[What this task involves]: Reproduce exactly, and only, the lines below from the one containing "eexists. apply doc_violin. split; [|reflexivity]. now" through the one containing "are labels of".
Segment Start: Material shown
(** X13: in a finished document the per-column pages are nested: a column
    with a violin plot or a density plot has a box plot drawn from the same
    data, a column with a box plot has a histogram drawn from the same
    data, and every series of the scatter matrix and of the line chart has
    a violin plot. *)
Theorem X13_numeric_pages_nested (df : DataFrame) (doc : PdfPages) :
  analyze_to_pdf df = Ok doc ->
  (forall col data, In (ViolinPlot col data) doc -> In (Boxplot col data) doc) /\
  (forall col data, In (DensityPlot col data) doc -> In (Boxplot col data) doc) /\
  (forall col data, In (Boxplot col data) doc -> In (Histogram col data 30) doc) /\
  (forall cols col, In (ScatterMatrix cols) doc -> In col cols ->
     exists data, In (ViolinPlot col data) doc) /\
  (forall cols col, In (LineChart cols) doc -> In col cols ->
     exists data, In (ViolinPlot col data) doc).
Proof.
  intro Hrun.
  apply analyze_to_pdf_Ok in Hrun as [desc [_ ->]].
  repeat split.
  - intros col data Hin. apply doc_violin in Hin as [Hsel ->].
    apply doc_boxplot. split; [|reflexivity].
    now apply (firstn_In_le 6 8); [lia|].
  - intros col data Hin. apply doc_density in Hin as [Hsel [-> _]].
    apply doc_boxplot. now split.
  - intros col data Hin. apply doc_boxplot in Hin as [Hsel ->].
    apply doc_histogram. split; [|now split].
    now apply (firstn_In_le 8 12); [lia|].
  - intros cols col Hin Hcol.
    assert (Hst : In (ScatterMatrix cols)
                     (pages_of_stage 9 (middle_pages df desc)))
      by (apply report_page_stage; [lia|now split]).
    rewrite middle_pages_scatter in Hst. unfold scatter_pages in Hst.
    destruct (1 <? _)%nat; simpl in Hst; [|tauto].
    destruct Hst as [Heq|[]]. injection Heq as <-.
    eexists. apply doc_violin. split; [|reflexivity].
    now apply (firstn_In_le 5 6); [lia|].
  - intros cols col Hin Hcol.
    assert (Hst : In (LineChart cols)
                     (pages_of_stage 10 (middle_pages df desc)))
      by (apply report_page_stage; [lia|now split]).
    rewrite middle_pages_line in Hst. unfold line_pages in Hst.
    destruct (firstn 6 (numeric_columns df)) eqn:E; simpl in Hst; [tauto|].
    destruct Hst as [Heq|[]]. injection Heq as <-.
    eexists. apply doc_violin. split; [|reflexivity]. now rewrite E.
Qed.

(** * More on the classifier *)

Lemma filter_monotone {A : Type} (P Q : A -> bool) (l : list A) :
  (forall x, P x = true -> Q x = true) ->
  incl (filter P l) (filter Q l).
Proof.
  intros H x Hx. apply filter_In in Hx as [Hin HP].
  apply filter_In. split; [assumption|now apply H].
Qed.

Lemma is_categorical_monotone (mu mu' : Z) (s : Series) :
  (mu <= mu')%Z -> is_categorical mu s = true -> is_categorical mu' s = true.
Proof.
  clear float_repr renders.
  intro Hle. rewrite !is_categorical_iff. intros [H|H]; [now left|right; lia].
Qed.

(** X14: in a frame with distinct labels the detected categorical columns
    are labels of the frame, without repetition; they include every
    object-dtype column whatever the threshold, negative ones included;
    and raising the threshold never removes a column. *)
Theorem X14_threshold_monotone (df : DataFrame) (mu mu' : Z) :
  NoDup (columns df) -> (mu <= mu')%Z ->
  incl (columns (select_dtypes_object df)) (detect_categoricals df mu) /\
  incl (detect_categoricals df mu) (detect_categoricals df mu') /\
  incl (detect_categoricals df mu') (columns df) /\
  NoDup (detect_categoricals df mu).
Proof.
  intros Hnd Hle. rewrite !detect_categoricals_columns by assumption.
  unfold categorical_columns, columns, select_dtypes_object.
  repeat split.
  - apply incl_map. apply filter_monotone. intros [n s]. simpl.
    unfold is_categorical.
    destruct (Dtype_eq_dec (dtype s) Object) as [E|E]; [reflexivity|].
    destruct (dtype s); simpl; congruence.
  - apply incl_map. apply filter_monotone. intros [n s]. simpl.
    now apply is_categorical_monotone.
  - apply incl_map. apply incl_filter.
  - now apply NoDup_filter_columns.
Qed.

Lemma getitem_unique (df : DataFrame) (name : string) (s s' : Series) :
  NoDup (columns df) -> In (name, s) df -> In (name, s') df -> s = s'.
Proof.
  intros Hnd H H'. apply (getitem_In df name s Hnd) in H.
  apply (getitem_In df name s' Hnd) in H'. congruence.
Qed.

Lemma nunique_boolean (s : Series) :
  Forall (fun v => exists b, v = VBool b) (values s) -> nunique s <= 2.
Proof.
  intro Hb. unfold nunique.
  apply (NoDup_incl_length (l' := [VBool true; VBool false]));
    [apply unique_NoDup|].
  intros v Hv. apply unique_In in Hv. unfold dropna in Hv.
  apply filter_In in Hv as [Hv _].
  rewrite Forall_forall in Hb. destruct (Hb v Hv) as [[|] ->]; simpl; tauto.
Qed.

(** X15: in a frame with distinct labels a boolean column is detected as
    categorical with the default threshold and is not a numeric column: it
    has no row in the statistics table. *)
Theorem X15_boolean_column (df : DataFrame) (name : string) (s : Series) :
  NoDup (columns df) -> In (name, s) df ->
  dtype s = Boolean ->
  Forall (fun v => exists b, v = VBool b) (values s) ->
  In name (detect_categoricals df 20) /\
  ~ In name (numeric_columns df) /\
  forall desc, compute_basic_stats df = Ok desc ->
               ~ In name (map row_label desc).
Proof.
  intros Hnd Hin Hdt Hb.
  assert (Hnot : ~ In name (numeric_columns df)).
  { intro H. apply numeric_columns_In in H as [s' [Hin' Hnum]].
    rewrite (getitem_unique df name s' s Hnd Hin' Hin), Hdt in Hnum.
    discriminate. }
  split; [|split; [exact Hnot|]].
  - apply (detect_categoricals_In df 20 name s Hnd Hin).
    apply is_categorical_iff. right.
    pose proof (nunique_boolean s Hb). lia.
  - intros desc Hdesc.
    destruct (compute_basic_stats_labels df desc Hdesc) as [-> _].
    exact Hnot.
Qed.

Lemma all_missing_repeat (l : list value) :
  Forall (fun v => v = NaN) l -> l = repeat NaN (length l).
Proof.
  induction 1 as [|v l Hv Hl IH]; simpl; [reflexivity|]. now rewrite Hv, <- IH.
Qed.

Lemma unique_repeat {A : Type} (dec : forall a b : A, {a = b} + {a <> b})
    (x : A) (n : nat) :
  unique dec (repeat x (S n)) = [x].
Proof.
  induction n as [|n IH].
  - reflexivity.
  - change (repeat x (S (S n))) with (x :: repeat x (S n)).
    cbn [unique]. rewrite IH. simpl.
    destruct (dec x x); [reflexivity|congruence].
Qed.

Lemma count_occ_repeat {A : Type} (dec : forall a b : A, {a = b} + {a <> b})
    (x : A) (n : nat) :
  count_occ dec (repeat x n) x = n.
Proof.
  induction n as [|n IH]; simpl; [reflexivity|].
  destruct (dec x x); [now rewrite IH|congruence].
Qed.

(** X16: in a frame with distinct labels a column whose entries are all
    missing is detected as categorical with the default threshold,
    whatever its dtype, and when it has entries its frequency count after
    [astype(str)] is the single label "nan" with the number of entries of
    the column: its bar chart is one bar as tall as the frame. *)
Theorem X16_all_missing_column (df : DataFrame) (name : string) (s : Series) :
  NoDup (columns df) -> In (name, s) df ->
  Forall (fun v => v = NaN) (values s) ->
  nunique s = 0 /\
  In name (detect_categoricals df 20) /\
  value_counts (astype_str s)
  = match values s with
    | [] => []
    | _ => [(VStr "nan", length (values s))]
    end.
Proof.
  intros Hnd Hin Hall.
  pose proof (all_missing_repeat _ Hall) as Hrep.
  assert (Hdrop : dropna (values s) = []).
  { rewrite Hrep. generalize (length (values s)). intro n.
    induction n; simpl; [reflexivity|assumption]. }
  assert (Hnu : nunique s = 0) by (unfold nunique; now rewrite Hdrop).
  split; [exact Hnu|]. split.
  - apply (detect_categoricals_In df 20 name s Hnd Hin).
    apply is_categorical_iff. right. lia.
  - unfold value_counts. rewrite astype_str_dropna.
    unfold astype_str. simpl values. rewrite Hrep.
    rewrite repeat_length. generalize (length (values s)). intro n.
    rewrite map_repeat. simpl str.
    destruct n as [|n]; [reflexivity|].
    rewrite unique_repeat. simpl map. rewrite count_occ_repeat.
    reflexivity.
Qed.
Segment End: Material shown
[Written answer]:
    eexists. apply doc_violin. split; [|reflexivity]. now rewrite E.
Qed.

(** * More on the classifier *)

Lemma filter_monotone {A : Type} (P Q : A -> bool) (l : list A) :
  (forall x, P x = true -> Q x = true) ->
  incl (filter P l) (filter Q l).
Proof.
  intros H x Hx. apply filter_In in Hx as [Hin HP].
  apply filter_In. split; [assumption|now apply H].
Qed.

Lemma is_categorical_monotone (mu mu' : Z) (s : Series) :
  (mu <= mu')%Z -> is_categorical mu s = true -> is_categorical mu' s = true.
Proof.
  clear float_repr renders.
  intro Hle. rewrite !is_categorical_iff. intros [H|H]; [now left|right; lia].
Qed.

(** X14: in a frame with distinct labels the detected categorical columns
    are labels of the frame, without repetition; they include every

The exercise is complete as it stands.